Nyquist plots of compounds 3a–c and 5a–c with N3 based.

In Bode frequency plots Fig. 13, by applying the following equation the electron lifetime for injected electrons into TiO₂ conduction band can be calculated by (τ_eff = 1/2πf)⁵⁸, where τ represents the electron lifetime injected into TiO₂ and f is the mid-frequency peak in bode plots, which is directly related to the electron lifetimes. The electron lifetimes of DSSCs that were sensitized using co-sensitizers were determined through Bode frequency plots. By analyzing the Bode phase plots, the frequency of the peaks observed in the middle-frequency domain can be used to assess the electron lifetime within the semiconductor (τ_r (ms). This provides additional insight into the charge recombination rate occurring at the interface of TiO₂/dye/electrolyte. The values of the mid-frequency peaks of the bode plots displayed the order: 5a + N3 > 5c + N3 > N3 > 5b + N3 > 3b + N3 > 3a + N3 > 3c + N3, indicating the corresponding electron lifetimes ranked as: 5a + N3 (4.38 ms) > 5c + N3 (3.56 ms) > N3 (3.40 ms) > 5b + N3 (2.62 ms) > 3b + N3 (1.64 ms) > 3a + N3 (1.52 ms) > 3c + N3 (1.26 ms), also coincided well with Voc. The electron lifetime and charge recombination rate at the interface of TiO₂/dye/electrolyte are affected by factors such as the size and shape of the dye molecule⁵⁴, as well as the dye adsorption behavior. These factors have a strong influence on the photovoltage of solar cells, as has been previously reported in the literature. In this study, the values of R_rec and se for the new co-sensitizer dyes were found to be consistent with the corresponding V_OC values obtained for the solar cells.

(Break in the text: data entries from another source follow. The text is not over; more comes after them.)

Lemma pack_of_nil recs : blen (pack_of recs) = 0 → recs = [].
Proof. intros H0. apply nil_length_inv. pose proof (pack_of_length recs). unfold blen in H0. lia. Qed.

(** The state the scan starts from: rows of the trusted prefix only. *)
Lemma scan_start s fr recs tail :
  crashed s fr recs tail → ∃ s1 sc j, frame s s1 ∧ packs s1 = packs s ∧
    sc = match trusted_checkpoint s (pack_of recs ++ tail) fr with
         | Some k => mkScan (verified_len k) (object_count k) (last_object k) (last_record_start k)
         | None => mkScan 0 0 None 0
         end ∧
    sc_offset sc = blen (pack_of (take j recs)) ∧
    (∀ rest : Store → Res () * Store,
      (_ ← match trusted_checkpoint s (pack_of recs ++ tail) fr with Some _ => mret () | None => zoom (reset_pack_index (active_pack s)) end;
       _ ← zoom (delete_pack_objects_from (active_pack s) (sat_add (sc_offset sc) HEADER_LEN)); rest) s = rest s1) ∧
    (∀ id l, objects (tables_of s1) !! id = Some l → pack l = active_pack s → row_end l ≤ sc_offset sc ∧ points_to (packs s) id l) ∧
    (∀ id l, objects (tables_of s1) !! id = Some l → objects (tables_of s) !! id = Some l) ∧
    (∀ id l, objects (tables_of s) !! id = Some l → pack l ≠ active_pack s → objects (tables_of s1) !! id = Some l) ∧
    (∀ k b, (k, b) ∈ take j recs → is_Some (objects (tables_of s1) !! object_id k b)).
Proof.
  intros [Hp Hsm Hsz Hf Hd Ht Ho Htr]. destruct (trusted_checkpoint _ _ _) as [k|] eqn:Et.
  - destruct (Htr k eq_refl) as (j & Hj & Hall & Hpts).
    assert (verified_len k ≤ blen (pack_of recs ++ tail) ∧ pack_high_water (active_pack s) (tables_of s) ≤ verified_len k) as [Hv Hw].
    { unfold trusted_checkpoint in Et. destruct (pack_checkpoints _ !! _) as [k'|]; [| done]. cbn in Et. destruct (_ && _) eqn:E; [| done].
      injection Et as ->. apply andb_true_iff in E as [_ E]. by apply validated_bounds. }
    assert (∀ id l, objects (tables_of s) !! id = Some l → pack l = active_pack s → row_end l ≤ verified_len k ∧ 0 ≤ len l) as Hrow.
    { intros id l Hl Hn. pose proof (high_water_row _ _ _ _ Hl Hn). destruct (Hpts _ _ Hl Hn) as (_ & b & _ & _ & _ & -> & _).
      pose proof (blen_nonneg b). lia. }
    eexists _, _, j. split_and!; [| | done | done | intros rest; reflexivity | | | |]; [by split | done | | | |];
      unfold tables_of at 1; cbn -[row_end].
    + intros id l [Hl _]%map_lookup_filter_Some Hn. split; [by eapply Hrow | by eapply Hpts].
    + by intros id l [Hl _]%map_lookup_filter_Some.
    + intros id l Hl Hn. apply map_lookup_filter_Some. split; [done | naive_solver].
    + intros kk b Hin. destruct (Hall _ _ Hin) as [l Hl]. exists l. apply map_lookup_filter_Some. split; [done |].
      intros [Hn Hle]. destruct (Hrow _ _ Hl Hn) as [Hr Hlen]. unfold row_end, sat_add, u64_max, HEADER_LEN in *. lia.
  - destruct (reset_run (active_pack s) s) as (s1 & Hrun & Hfr & Hpk & Hob & _).
    eexists _, _, 0%nat. split_and!; [| | done | done | intros rest; by rewrite (M_bind_run _ _ _ _ _ Hrun) | | | |]; [| exact Hpk | | | |].
    + etrans; [exact Hfr | by split].
    + unfold tables_of at 1. cbn -[row_end]. intros id l [Hl _]%map_lookup_filter_Some Hn. fold (tables_of s1) in Hl. rewrite Hob in Hl.
      by apply map_lookup_filter_Some in Hl as [_ Hl].
    + unfold tables_of at 1. cbn. intros id l [Hl _]%map_lookup_filter_Some. fold (tables_of s1) in Hl. rewrite Hob in Hl.
      by apply map_lookup_filter_Some in Hl as [Hl _].
    + unfold tables_of at 2. cbn. intros id l Hl Hn. apply map_lookup_filter_Some. fold (tables_of s1). rewrite Hob.
      split; [by apply map_lookup_filter_Some | naive_solver].
    + by intros ?? ?%not_elem_of_nil.
Qed.

Lemma stale_rows_run name file s :
  ∃ s', (if blen file <? pack_high_water name (tables_of s)
         then _ ← zoom forget_capture_caches; modify (set_generation (Some now)) else mret () : M Store ()) s = (Ok (), s') ∧
    frame s s' ∧ packs s' = packs s ∧ objects (tables_of s') = objects (tables_of s) ∧
    pack_checkpoints (tables_of s') = pack_checkpoints (tables_of s).
Proof using. destruct (_ <? _); eexists; (split; [reflexivity |]; split_and!; [by split | done..]). Qed.

(** The rest of a crashed state does not matter to recovery. *)
Lemma crashed_steady s s' fr recs tail :
  crashed s fr recs tail → frame s s' → packs s' = packs s → objects (tables_of s') = objects (tables_of s) →
  pack_checkpoints (tables_of s') = pack_checkpoints (tables_of s) →
  crashed s' fr recs tail ∧ trusted_checkpoint s' (pack_of recs ++ tail) fr = trusted_checkpoint s (pack_of recs ++ tail) fr.
Proof using.
  intros [Hp Hsm Hsz Hf Hd Ht Ho Htr] Hfr Hpk Hob Hck. pose proof (fr_active _ _ Hfr) as Ha.
  assert (trusted_checkpoint s' (pack_of recs ++ tail) fr = trusted_checkpoint s (pack_of recs ++ tail) fr) as He.
  { unfold trusted_checkpoint, validate_checkpoint, pack_high_water, rows_where. by rewrite Ha, Hck, Hob. }
  split; [| done]. split; rewrite ?Ha, ?Hpk, ?Hob, ?He, ?(frontier_frame _ _ Hfr); done.
Qed.

Lemma crashed_view s s' fr recs tail : crashed s fr recs tail → same_view s s' → crashed s' fr recs tail.
Proof using. intros Hc [Hf Hp Ht]. eapply crashed_steady; [exact Hc | exact Hf | exact Hp | by rewrite Ht | by rewrite Ht]. Qed.
Lemma recovered_view s s2 s3 recs : recovered s s2 recs → same_view s2 s3 → recovered s s3 recs.
Proof using.
  intros [H1 H2 H3 H4 H5] [F2 P2 T2]. split.
  - etrans; [exact H1 | exact F2].
  - by rewrite P2.
  - intros id l. rewrite T2, P2. apply H3.
  - intros k b. rewrite T2. apply H4.
  - intros id l. rewrite T2. apply H5.
Qed.
Lemma recovered_from s s1 s2 recs : same_view s s1 → recovered s1 s2 recs → recovered s s2 recs.
Proof using.
  intros [F1 P1 T1] [H1 H2 H3 H4 H5]. rewrite (fr_active _ _ F1), P1 in H2. rewrite (fr_active _ _ F1), T1 in H5. split; try done.
  etrans; [exact F1 | exact H1].
Qed.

The use of the 5a co-sensitizer in DSSCs resulted in higher V_OC values compared to other sensitizers, including N3, due to the lower charge recombination rate at the TiO₂/dye/electrolyte interface, which is attributed to the strength of the donating moiety.

Figure 13

EIS Bode plots of compounds 3a–c and 5a–c with N3 based.

The stability of dye-sensitized solar cells (DSSCs) is a key issue that must be addressed to ensure their long-term viability as a renewable energy technology, the stability of co-sensitizers has been measured and added into the manuscript, As depicted in Fig. 14, the high photo-stability of the 3a–c and 5a–c/N3 dyes for DSSC applications is confirmed by the fact that the cell exhibits excellent stability with no discernible degradation of the initial performances even after 100 h of illumination. The superior long-term stability of co-sensitizer 5a may be attributed to the hydrophobic properties of the substituted methoxy group attached to bithienyl spacer addition to acceptors moieties (F and CN).

Figure 14

Stability of 3a–c and 5a–c with N3 based.

Conclusion

Our team accomplished significant success by designing and synthesizing six organic dyes (3a–c and 5a–c) using a simple yet effective D–π–A structure. By displaying the structural effects of electron donor and acceptor groups, these dyes have evaluated a new trend for improving the photovoltaic capabilities of dye-sensitized solar cells (DSSCs). To evaluate the efficiency of our dyes, we co-sensitized them with the standard dye N3. The absorption spectra of co-sensitized TiO₂ films become more intense and broader than the individual dyes. The EIS data indicates a reduced recombination of injected electrons with the triiodide ions and a longer electron lifetime. Therefore, an improvement of open circuit photovoltage (Voc) is achieved for 5a and 5c. Under optimal conditions, the power conversion efficiency ranges (4.13–7.42%) and short circuit current (J_SC) range (14.13–18.14 mA cm⁻²). Our mixed dyes 5a and N3 exhibited a remarkable efficiency of 7.42%, and with further optimization, we obtained a short-circuit current density of 18.14 mA cm⁻² and a high open-circuit voltage (V_OC) of 0.676 V. The exceptional J_SC value can be attributed to the presence of two linkage groups (CN and F) that increase the absorption of dye 5a, as confirmed by the UV–Vis absorption over TiO₂ surfaces. The maximum V_OC value, on the other hand, is due to the extensive surface area covered by both dyes 5a and N3. The increase in Jsc and Voc are strongly correlated to enhance light absorption and reduced charge recombination, respectively. Our findings suggest that tuning the electron-donating groups is critical to improving the light-harvesting efficiency of co-sensitizers.